(** * Exchange-rate service: rate cache, provider client and conversion service

    A shallow embedding of the Go packages [config], [internal/cache],
    [internal/client] and [internal/services], followed by the properties
    of the rate cache and of the rate-resolution logic.

    Modelling conventions.
    - Go strings are byte strings ([string], a list of [ascii]).  The
      functions [strings.ToUpper] and [strings.TrimSpace] are modelled on
      their byte-level (ASCII) behaviour: on a string whose bytes are all
      below 0x80 ([gostrings.isASCII]) the model is the library function.
      On other strings the library decodes UTF-8 (it trims Unicode white
      space such as U+00A0 and maps every Unicode letter), which the model
      does not: there it leaves the bytes at or above 0x80 as they are.
      Statements that depend on the difference carry [isASCII] as a
      hypothesis.
    - [float64] is Rocq's primitive binary64 [float].
    - An instant ([time.Time]) is an integer number of nanoseconds since the
      Unix epoch, read in UTC (the container image ships no zone database,
      so [time.Local] is UTC).  The library keeps the seconds of an instant
      in an [int64] and computes [AddDate] modulo 2^64; the model computes
      in the integers, which is the library's result when the seconds fit
      ([gotime.addDateInRange]).  Statements about the bounds of the
      lookback carry that condition as a hypothesis.
    - The program state (package-level configuration variables, the cache
      table, the state of the provider behind the client interface, the
      wall clock) is one record threaded through a state monad.  The field
      [apiLog] is a ghost trace of the calls made through the
      [ExchangeRateAPIClient] interface, with their results.
    - Values returned by [fmt.Errorf] are an inductive type with one
      constructor per call site; [%w] wrapping keeps the cause.
    - Each operation runs from start to end on the state: the lock of the
      table, the goroutine of the refresh loop and its ticker are not
      modelled, and log output is left out. *)

From Stdlib Require Import ZArith Floats Lia Ascii String.
From stdpp Require Import base option list gmap strings.

Local Open Scope string_scope.
Local Open Scope Z_scope.

(** ** Package [strings] of the Go library (byte-level fragment) *)

Module gostrings.

(** The table [asciiSpace]: tab, line feed, vertical tab, form feed,
    carriage return and space. *)
Definition asciiSpace (c : ascii) : bool :=
  let n := N_of_ascii c in
  ((9 <=? n)%N && (n <=? 13)%N) || (n =? 32)%N.

(** [c -= 'a' - 'A'] on the letters ['a'..'z']. *)
Definition upperByte (c : ascii) : ascii :=
  let n := N_of_ascii c in
  if ((97 <=? n)%N && (n <=? 122)%N)%bool then ascii_of_N (n - 32) else c.

Fixpoint ToUpper (s : string) : string :=
  match s with
  | EmptyString => EmptyString
  | String c s' => String (upperByte c) (ToUpper s')
  end.

(** First loop of [TrimSpace]: advance [start] over leading white space. *)
Fixpoint trimStart (s : string) : string :=
  match s with
  | EmptyString => EmptyString
  | String c s' => if asciiSpace c then trimStart s' else s
  end.

(** Second loop of [TrimSpace]: retreat [stop] over trailing white space. *)
Fixpoint trimStop (s : string) : string :=
  match s with
  | EmptyString => EmptyString
  | String c s' =>
      match trimStop s' with
      | EmptyString => if asciiSpace c then EmptyString else String c EmptyString
      | r => String c r
      end
  end.

Definition TrimSpace (s : string) : string := trimStop (trimStart s).

(** The test of the fast paths of [TrimSpace] and [ToUpper]: no byte at or
    above [utf8.RuneSelf] (0x80).  On such strings the two functions above
    are the library's. *)
Fixpoint isASCII (s : string) : bool :=
  match s with
  | EmptyString => true
  | String c s' => (N_of_ascii c <? 128)%N && isASCII s'
  end.

End gostrings.

(** ** Package [time] of the Go library (the calendar fragment in use) *)

Module gotime.

(** Nanoseconds since 1970-01-01T00:00:00Z. *)
Definition Time : Type := Z.

Definition nanosPerDay : Z := 86400 * 1000000000.

Definition isLeap (year : Z) : bool :=
  (year mod 4 =? 0) && (negb (year mod 100 =? 0) || (year mod 400 =? 0)).

(** [daysBefore[m]]: days in a non-leap year before month [m+1]. *)
Definition daysBefore : list Z :=
  [0; 31; 59; 90; 120; 151; 181; 212; 243; 273; 304; 334; 365].

Definition daysBeforeAt (i : Z) : Z := nth (Z.to_nat i) daysBefore 0.

Definition daysIn (m year : Z) : Z :=
  if (m =? 2) && isLeap year then 29
  else daysBeforeAt m - daysBeforeAt (m - 1).

(** Days from 0000-01-01 to January 1st of [year] (proleptic Gregorian
    calendar, [0 <= year]). *)
Definition daysBeforeYear (year : Z) : Z :=
  365 * year + (year + 3) / 4 - (year + 99) / 100 + (year + 399) / 400.

(** [time.Date(year, month, day, 0, 0, 0, 0, time.UTC)] for a month in
    1..12. *)
Definition Date (year month day : Z) : Time :=
  let d := daysBeforeYear year - daysBeforeYear 1970 in
  let d := d + daysBeforeAt (month - 1) in
  let d := if isLeap year && (3 <=? month) then d + 1 else d in
  let d := d + (day - 1) in
  d * nanosPerDay.

Definition digit (c : ascii) : option Z :=
  let n := N_of_ascii c in
  if ((48 <=? n)%N && (n <=? 57)%N)%bool then Some (Z.of_N n - 48) else None.

(** Layout element [2006]: exactly four digits. *)
Definition getYear (value : string) : option (Z * string) :=
  match value with
  | String a (String b (String c (String d rest))) =>
      match digit a, digit b, digit c, digit d with
      | Some x3, Some x2, Some x1, Some x0 =>
          Some (1000 * x3 + 100 * x2 + 10 * x1 + x0, rest)
      | _, _, _, _ => None
      end
  | _ => None
  end.

(** [getnum(s, true)]: exactly two digits. *)
Definition getnum (s : string) : option (Z * string) :=
  match s with
  | String a (String b rest) =>
      match digit a, digit b with
      | Some x1, Some x0 => Some (x1 * 10 + x0, rest)
      | _, _ => None
      end
  | _ => None
  end.

(** [skip(value, "-")]. *)
Definition skipDash (value : string) : option string :=
  match value with
  | String c rest => if Ascii.eqb c "-"%char then Some rest else None
  | EmptyString => None
  end.

(** [time.Parse("2006-01-02", value)]; [None] stands for a non-nil error. *)
Definition Parse (value : string) : option Time :=
  match getYear value with
  | None => None
  | Some (year, value) =>
  match skipDash value with
  | None => None
  | Some value =>
  match getnum value with
  | None => None
  | Some (month, value) =>
  if (month <=? 0) || (12 <? month) then None else
  match skipDash value with
  | None => None
  | Some value =>
  match getnum value with
  | None => None
  | Some (day, value) =>
  match value with
  | String _ _ => None
  | EmptyString =>
      if (day <? 1) || (daysIn month year <? day) then None
      else Some (Date year month day)
  end end end end end end.

Definition After (t u : Time) : bool := u <? t.
Definition Before (t u : Time) : bool := t <? u.

(** [t.AddDate(0, 0, days)] in UTC, computed in the integers.  The
    library goes through [Date], which computes the seconds of the result
    modulo 2^64: this is its result when [addDateInRange] holds. *)
Definition AddDays (t : Time) (days : Z) : Time := t + days * nanosPerDay.

(** [unixToInternal]: the seconds from January 1st of year 1 to the Unix
    epoch. *)
Definition unixToInternal : Z := (1969 * 365 + 1969 / 4 - 1969 / 100 + 1969 / 400) * 86400.

(** The seconds of an instant since January 1st of year 1, the field [ext]
    of a [Time] without a monotonic reading. *)
Definition sec (t : Time) : Z := t / 1000000000 + unixToInternal.

(** The seconds of the instant fit in an [int64]. *)
Definition representable (t : Time) : bool :=
  (- 2 ^ 63 <=? sec t) && (sec t <? 2 ^ 63).

(** [t.AddDate(0, 0, days)] does not wrap around: the instant and the
    shifted instant are both representable. *)
Definition addDateInRange (t : Time) (days : Z) : bool :=
  representable t && representable (AddDays t days).

End gotime.

(** ** Package [strconv] of the Go library: [Atoi] *)

Module gostrconv.

(** The value of a run of decimal digits read after [n]; [None] when a
    byte is not a digit. *)
Fixpoint digitsValue (s : string) (n : Z) : option Z :=
  match s with
  | EmptyString => Some n
  | String ch s' =>
      match gotime.digit ch with
      | Some d => digitsValue s' (n * 10 + d)
      | None => None
      end
  end.

(** [strconv.Atoi] on a 64-bit platform; [None] stands for a syntax or a
    range error.  An optional sign, then at least one digit and digits
    only, denoting a value that fits [int]. *)
Definition Atoi (s : string) : option Z :=
  match s with
  | EmptyString => None
  | String c rest =>
      let neg := Ascii.eqb c "-" in
      let digits := if Ascii.eqb c "-" || Ascii.eqb c "+" then rest else s in
      match digits with
      | EmptyString => None
      | String _ _ =>
          match digitsValue digits 0 with
          | None => None
          | Some un =>
              let n := if neg then - un else un in
              if (- 2 ^ 63 <=? n) && (n <=? 2 ^ 63 - 1) then Some n else None
          end
      end
  end.

End gostrconv.

(** ** Package [config] *)

Module config.

Definition MaxAllowedHistoryDays : Z := 90.

Definition SupportedCurrencyList : list string :=
  ["USD"; "INR"; "EUR"; "JPY"; "GBP"].

(** The package-level variables set once by [initializeGlobalConfig]. *)
Record Globals := mkGlobals {
  ExternalAPIBaseURL : string;
  ExchangeRateAPIKey : string;
  MaxHistoricalDays : Z
}.

(** The values [initializeGlobalConfig] gives when the environment sets
    none of the three variables. *)
Definition defaultGlobals : Globals :=
  {| ExternalAPIBaseURL := "https://v6.exchangerate-api.com/v6";
     ExchangeRateAPIKey := "dc07747379a8a53ee8d3243c";
     MaxHistoricalDays := MaxAllowedHistoryDays |}.

Fixpoint linearSearch (cleanCode : string) (l : list string) : bool :=
  match l with
  | [] => false
  | supportedCode :: l' =>
      if String.eqb supportedCode cleanCode then true
      else linearSearch cleanCode l'
  end.

Definition IsSupportedCurrency (code : string) : bool :=
  let cleanCode := gostrings.ToUpper (gostrings.TrimSpace code) in
  if String.eqb cleanCode "" then false
  else linearSearch cleanCode SupportedCurrencyList.

Definition GetSupportedCurrencies : list string := SupportedCurrencyList.

(** The environment of the process: [os.Getenv], which gives the empty
    string for a variable that is not set. *)
Definition Environ : Type := string -> string.

Definition getEnv (env : Environ) (key defaultValue : string) : string :=
  let value := env key in
  if negb (String.eqb value "") then value else defaultValue.

Definition getIntEnv (env : Environ) (key : string) (defaultValue : Z) : Z :=
  let value := env key in
  if negb (String.eqb value "") then
    match gostrconv.Atoi value with
    | Some intVal => intVal
    | None => defaultValue
    end
  else defaultValue.

(** [initializeGlobalConfig]; [None] stands for the exit through
    [log.Fatal]. *)
Definition initializeGlobalConfig (env : Environ) : option Globals :=
  let url := getEnv env "EXCHANGE_API_BASE_URL" "https://v6.exchangerate-api.com/v6" in
  let key := getEnv env "EXCHANGE_API_KEY" "dc07747379a8a53ee8d3243c" in
  let days := getIntEnv env "MAX_HISTORICAL_DAYS" MaxAllowedHistoryDays in
  if String.eqb key "" then None else Some (mkGlobals url key days).

End config.

(** ** Errors and results *)

(** One constructor per [fmt.Errorf] call site; [External] is an error value
    produced outside the repository (the HTTP transport, a stand-in
    provider). *)
Inductive error : Type :=
  | External (msg : string)
  (* package services *)
  | UnsupportedSource (code : string)
  | UnsupportedTarget (code : string)
  | NegativeAmount (amt : float)
  | ExchangeRateFailed (cause : error)
  | HistoricalFetchFailed (cause : error)
  | DateEmpty
  | BadDateFormat (dateStr : string)
  | DateInFuture (dateStr : string)
  | DateTooFarPast (maxDays : Z)
  (* package client *)
  | FailedAfterTries (tries : Z) (cause : error)
  | HttpReqFailed (cause : error)
  | ApiHttpStatus (code : Z) (body : string)
  | ReadBodyFailed (cause : error)
  | JsonParseFailed (cause : error)
  | ApiError (result : string)
  | InvalidRate (rate : float).
(** One call of [parseNode] on a token other than EOF returns and
    consumes at least that token. *)
Lemma parseNode_total fuel : forall p,
  Parser.isAtEnd p = false -> (Parser.unread p <= fuel)%nat ->
  Parser.advanced p (Parser.parseNode (S fuel) p).
Proof.
  induction fuel as [|fuel IH]; intros p He Hu.
  { pose proof (not_at_end p He). unfold Parser.unread in Hu. lia. }
  destruct (advance_unread p He) as (Hat & Hap & Hau).
  remember (S fuel) as f1 eqn:Hf1.
  assert (IH1 : forall q, Parser.isAtEnd q = false -> (Parser.unread q <= fuel)%nat ->
                          Parser.advanced q (Parser.parseNode f1 q))
    by (subst f1; exact IH).
  clear IH.
  pose proof (block_total (Parser.parseNode f1) fuel IH1 f1) as Hblock.
  assert (Himm : forall r : option Parser.Node,
            Parser.advanced p (Some (r, Parser.advance p))).
  { intros r. split; [exact Hat|lia]. }
  assert (Hblk : forall term (f : list Parser.Node -> Parser.Node),
            Parser.advanced p
              ('(ch, p') ← Parser.block (Parser.parseNode f1) f1 term
                             (Parser.advance p);
               Some (Some (f ch), p'))).
  { intros term f. destruct (Hblock term (Parser.advance p)) as (ch & p' & -> & Ht & Hp);
      try lia.
    cbn [mbind option_bind]. split; [congruence|lia]. }
  cbn [Parser.parseNode].
  destruct (Lexer.Type_ (Parser.current p)) eqn:Hty; cbv beta iota.
  1-4: apply Himm.
  1, 2:
    (destruct (String.eqb _ "if");
     [destruct (parseIf_loop_total (Parser.parseNode f1) fuel IH1 f1
                  (Parser.advance p) [] [] None)
        as (a & b & c & p' & -> & Ht & Hp); try lia; [by left|];
      cbn [mbind option_bind]; split; [congruence|lia]|]);
    (destruct (String.eqb _ "unless"); [apply (Hblk _ (fun ch => Parser.UnlessNode _ _ ch))|]);
    (destruct (String.eqb _ "switch");
     [destruct (parseSwitch_loop_total (Parser.parseNode f1) fuel IH1 f1
                  (Parser.advance p) [] None None)
        as (a & b & c & p' & -> & Ht & Hp); try lia;
      cbn [mbind option_bind];
      destruct (skip_directive_after "endswitch" p') as [Ht' Hp'];
      split; [congruence|lia]|]);
    (destruct (String.eqb _ "for");
     [apply (Hblk _ (fun ch => Parser.ForNode _ _ _ _ ch))|]);
    (destruct (String.eqb _ "foreach");
     [destruct (Parser.foreachArgs _) as [[items key] value];
      apply (Hblk _ (fun ch => Parser.ForeachNode _ _ _ _ ch))|]);
    (destruct (String.eqb _ "forelse");
     [destruct (Parser.foreachArgs _) as [[items key] value];
      destruct (parseForelse_loop_total (Parser.parseNode f1) fuel IH1 f1
                  (Parser.advance p) false [] [])
        as (a & b & p' & -> & Ht & Hp); try lia;
      cbn [mbind option_bind];
      destruct (skip_directive_after "endforelse" p') as [Ht' Hp'];
      split; [congruence|lia]|]);
    (destruct (String.eqb _ "while"); [apply (Hblk _ (fun ch => Parser.WhileNode _ _ ch))|]);
    (destruct (String.eqb _ "section");
     [destruct (Parser.part 1 _);
      [apply Himm|];
      destruct (children_until_total (Parser.parseNode f1) fuel IH1
                  ["endsection"; "show"] f1 (Parser.advance p) [])
        as (ch & p' & -> & Ht & Hp & _); try lia;
      cbn [mbind option_bind];
      destruct (Parser.isDirective "show" p');
      [unfold Parser.advance; split; cbn [Parser.tokens Parser.pos]; [congruence|lia]|];
      destruct (skip_directive_after "endsection" p') as [Ht' Hp'];
      split; [congruence|lia]|]);
    (destruct (String.eqb _ "yield"); [apply Himm|]);
    (destruct (String.eqb _ "extends"); [apply Himm|]);
    (destruct (_ || _); [apply Himm|]);
    (destruct (String.eqb _ "each"); [apply Himm|]);
    (destruct (String.eqb _ "push");
     [apply (Hblk _ (fun ch => Parser.PushNode _ _ ch false))|]);
    (destruct (String.eqb _ "pushOnce");
     [apply (Hblk _ (fun ch => Parser.PushNode _ _ ch true))|]);
    (destruct (String.eqb _ "prepend");
     [apply (Hblk _ (fun ch => Parser.PrependNode _ _ ch))|]);
    (destruct (String.eqb _ "stack"); [apply Himm|]);
    (destruct (String.eqb _ "component");
     [destruct (parseComponent_loop_total (Parser.parseNode f1) fuel IH1 f1
                  (Parser.advance p) [] [] None)
        as (a & b & c & p' & -> & Ht & Hp); try lia;
      cbn [mbind option_bind];
      destruct (skip_directive_after "endcomponent" p') as [Ht' Hp'];
      split; [congruence|lia]|]);
    (destruct (String.eqb _ "php");
     [destruct (parsePhp_loop_total f1 (Parser.advance p) EmptyString)
        as (a & p' & -> & Ht & Hp); try lia;
      cbn [mbind option_bind];
      destruct (skip_directive_after "endphp" p') as [Ht' Hp'];
      split; [congruence|lia]|]);
    (destruct (String.eqb _ "isset"); [apply (Hblk _ (fun ch => Parser.IssetNode _ _ ch))|]);
    (destruct (String.eqb _ "empty");
     [apply (Hblk _ (fun ch => Parser.EmptyCheckNode _ _ ch))|]);
    (destruct (String.eqb _ "auth"); [apply (Hblk _ (fun ch => Parser.AuthNode _ _ ch))|]);
    (destruct (String.eqb _ "guest"); [apply (Hblk _ (fun ch => Parser.GuestNode _ _ ch))|]);
    (destruct (String.eqb _ "env"); [apply (Hblk _ (fun ch => Parser.EnvNode _ _ ch))|]);
    (destruct (String.eqb _ "production");
     [apply (Hblk _ (fun ch => Parser.ProductionNode _ ch))|]);
    (destruct (String.eqb _ "error"); [apply (Hblk _ (fun ch => Parser.ErrorNode _ _ ch))|]);
    (destruct (String.eqb _ "once"); [apply (Hblk _ (fun ch => Parser.OnceNode _ ch))|]);
    (destruct (String.eqb _ "break"); [apply Himm|]);
    (destruct (String.eqb _ "continue"); [apply Himm|]);
    (destruct (String.eqb _ "parent"); [apply Himm|]);
    apply Himm.
  - destruct (parseVerbatim_loop_total f1 (Parser.advance p) EmptyString)
      as (c & p' & -> & Ht & Hp); try lia.
    cbn [mbind option_bind]. split; [congruence|lia].
  - apply Himm.
  - unfold Parser.isAtEnd in He. rewrite Hty in He.
    by rewrite orb_true_r in He.
Qed.

Lemma Parse_loop_total fuel : forall p acc,
  (Parser.unread p < fuel)%nat ->
  exists nodes, Parser.Parse_loop fuel p acc = Some nodes.
Proof.
  induction fuel as [|fuel IH]; intros p acc Hu; [lia|].
  cbn [Parser.Parse_loop].
  destruct (Parser.isAtEnd p) eqn:He; [by eexists|].
  pose proof (parseNode_total fuel p He ltac:(lia)) as H.
  destruct (Parser.parseNode (S fuel) p) as [[r q]|]; [|done].
  destruct H as [Ht Hp]. cbn [mbind option_bind].
  apply IH. pose proof (not_at_end p He). unfold Parser.unread in *. rewrite Ht. lia.
Qed.

Lemma Parse_total toks : exists root, Parser.Parse toks = Some root.
Proof.
  unfold Parser.Parse.
  destruct (Parse_loop_total (S (length toks)) (Parser.New toks) []) as [nodes ->].
  - unfold Parser.unread, Parser.New. cbn [Parser.tokens Parser.pos]. lia.
  - by eexists.
Qed.

(** X8. [Parse] returns a syntax tree for every token list: the
    parser has no error path and every loop of it consumes tokens, so
    a block that is never closed simply ends where the tokens end. *)
Theorem Parse_always_returns (toks : list Lexer.Token) :
  exists nodes, Parser.Parse toks = Some (Parser.MkRoot nodes).
Proof.
  unfold Parser.Parse.
  destruct (Parse_loop_total (S (length toks)) (Parser.New toks) []) as [nodes ->].
  - unfold Parser.unread, Parser.New. cbn [Parser.tokens Parser.pos]. lia.
  - by exists nodes.
Qed.

Lemma Tokenize_cases inp :
  (exists e, Lexer.Tokenize inp = Lexer.Fail e
             /\ In (Lexer.Message e) Lexer.error_messages)
  \/ (exists toks, Lexer.Tokenize inp = Lexer.Ok toks).
Proof.
  unfold Lexer.Tokenize, Lexer.Tokenize_from.
  destruct (Tokenize_loop_total (S (Lexer.remaining (Lexer.New inp))) (Lexer.New inp))
    as [(e & He & Hmsg)|(l' & Hl & Htok)].
  - lia.
  - cbn [Lexer.New Lexer.pos]. lia.
  - constructor.
  - left. exists e. by rewrite He.
  - right. rewrite Hl. by eexists.
Qed.

(** X9. [compile] returns for every template text, and the only way
    it fails is a lexer error: the result is the compiled text with
    the parent name and the sections, or the error [lexer error: ]
    followed by the message of the [LexerError] that [Tokenize]
    returned; the parser and the compiler never fail. *)
Theorem compile_fails_only_in_lexer (content : string) :
  (exists compiled extends sections,
     Engine.compile content = Engine.Ok (compiled, extends, sections))
  \/ (exists e,
        Lexer.Tokenize content = Lexer.Fail e
        /\ In (Lexer.Message e) Lexer.error_messages
        /\ Engine.compile content = Engine.Error ("lexer error: " +:+ Lexer.Message e)
        /\ Engine.compileString content
           = Engine.Error ("lexer error: " +:+ Lexer.Message e)).
Proof.
  unfold Engine.compileString, Engine.compile.
  destruct (Tokenize_cases content) as [(e & -> & Hmsg)|(toks & ->)].
  - right. by exists e.
  - left. destruct (Parse_total toks) as [root ->].
    destruct (Compiler.Compile root Compiler.New) as [compiled c].
    by eexists _, _, _.
Qed.

(** ** Facts about inheritance resolution *)

Lemma compile_returns content : Engine.compile content <> Engine.OutOfFuel.
Proof.
  unfold Engine.compile.
  destruct (Tokenize_cases content) as [(e & -> & _)|(toks & ->)]; [done|].
  destruct (Parse_total toks) as [root ->].
  by destruct (Compiler.Compile root Compiler.New).
Qed.

Section Inheritance.

Context (viewsPath extension Separator : string) (Join : string -> string -> string).
Context (ReadFile : string -> string + string) {ModTime Template : Type}.
Context (Stat : string -> ModTime + string).
Context (ParseTemplate : string -> string -> Template + string).
Context (range_order : nat -> gmap string string -> list (string * string)).

Local Abbreviation path := (Engine.resolvePath viewsPath extension Separator Join).
Local Abbreviation resolve :=
  (Engine.compileWithInheritance viewsPath extension Separator Join ReadFile
     ModTime Template Stat ParseTemplate range_order).
Local Abbreviation extends_to :=
  (Engine.extends_to viewsPath extension Separator Join ReadFile ModTime Stat).
Local Abbreviation links :=
  (Engine.links viewsPath extension Separator Join ReadFile ModTime Stat).

(** One link: a call on a parent that extends [q] is a call on [q],
    one level deeper, with some other text and sections. *)
Lemma resolve_link fuel depth name cc p q cs :
  extends_to p q ->
  exists cc' cs', resolve (S fuel) depth name cc p cs = resolve fuel (S depth) name cc' q cs'.
Proof.
  intros (content & info & compiled & secs & Hr & Hs & Hc & Hq).
  cbn [Engine.compileWithInheritance]. cbv zeta.
  rewrite Hr, Hs, Hc.
  destruct (String.eqb_spec q EmptyString) as [->|_]; [done|].
  cbn [negb]. by do 2 eexists.
Qed.

(** Along a chain of templates each of which extends a further one,
    resolution does not return within any number of recursive calls. *)
Lemma extends_chain_diverges (on_chain : string -> Prop) :
  (forall p, on_chain p -> exists q, extends_to p q /\ on_chain q) ->
  forall fuel depth name childCompiled parentName childSections,
    on_chain parentName ->
    resolve fuel depth name childCompiled parentName childSections = Engine.OutOfFuel.
Proof.
  intros Hchain fuel. induction fuel as [|fuel IH];
    intros depth name cc parent cs Hon; [reflexivity|].
  destruct (Hchain parent Hon) as (q & Hext & Hq).
  destruct (resolve_link fuel depth name cc parent q cs Hext) as (cc' & cs' & ->).
  by apply IH.
Qed.

(** After [n] links the call is a call on the template reached. *)
Lemma resolve_links n : forall p q, links n p q ->
  forall fuel depth name cc cs,
    exists cc' cs',
      resolve (n + fuel) depth name cc p cs = resolve fuel (n + depth) name cc' q cs'.
Proof.
  induction n as [|n IH]; intros p q Hl fuel depth name cc cs.
  - inversion Hl; subst. by exists cc, cs.
  - inversion Hl as [|n' p' q' r' Hext Hrest]; subst.
    cbn [Nat.add].
    destruct (resolve_link (n + fuel) depth name cc p q' cs Hext) as (cc1 & cs1 & ->).
    destruct (IH q' q Hrest fuel (S depth) name cc1 cs1) as (cc2 & cs2 & ->).
    exists cc2, cs2. f_equal. lia.
Qed.

Lemma resolve_links_short n : forall p q, links n p q ->
  forall fuel depth name cc cs,
    (fuel <= n)%nat -> resolve fuel depth name cc p cs = Engine.OutOfFuel.
Proof.
  induction n as [|n IH]; intros p q Hl fuel depth name cc cs Hle.
  - by replace fuel with O by lia.
  - destruct fuel as [|fuel]; [done|].
    inversion Hl as [|n' p' q' r' Hext Hrest]; subst.
    destruct (resolve_link fuel depth name cc p q' cs Hext) as (cc1 & cs1 & ->).
    apply (IH q' q Hrest). lia.
Qed.


End Inheritance.

Lemma cyclic_views_chain p :
  p = "a" \/ p = "b" ->
  exists q,
    Engine.extends_to "views" ".legit" "/" Engine.slash_join Engine.cyclic_views
      unit (Engine.stat_views Engine.cyclic_views) p q
    /\ (q = "a" \/ q = "b").
Proof.
  intros [-> | ->].
  - exists "b". split; [|by right].
    exists "@extends('b')", tt, EmptyString, ∅.
    split; [vm_compute; reflexivity|]. split; [vm_compute; reflexivity|].
    split; [vm_compute; reflexivity|discriminate].
  - exists "a". split; [|by left].
    exists "@extends('a')", tt, EmptyString, ∅.
    split; [vm_compute; reflexivity|]. split; [vm_compute; reflexivity|].
    split; [vm_compute; reflexivity|discriminate].
Qed.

> What you are asked to do
Report how many lines in the listing include the word "functions". Give nothing but the count.

> Result of this exercise
2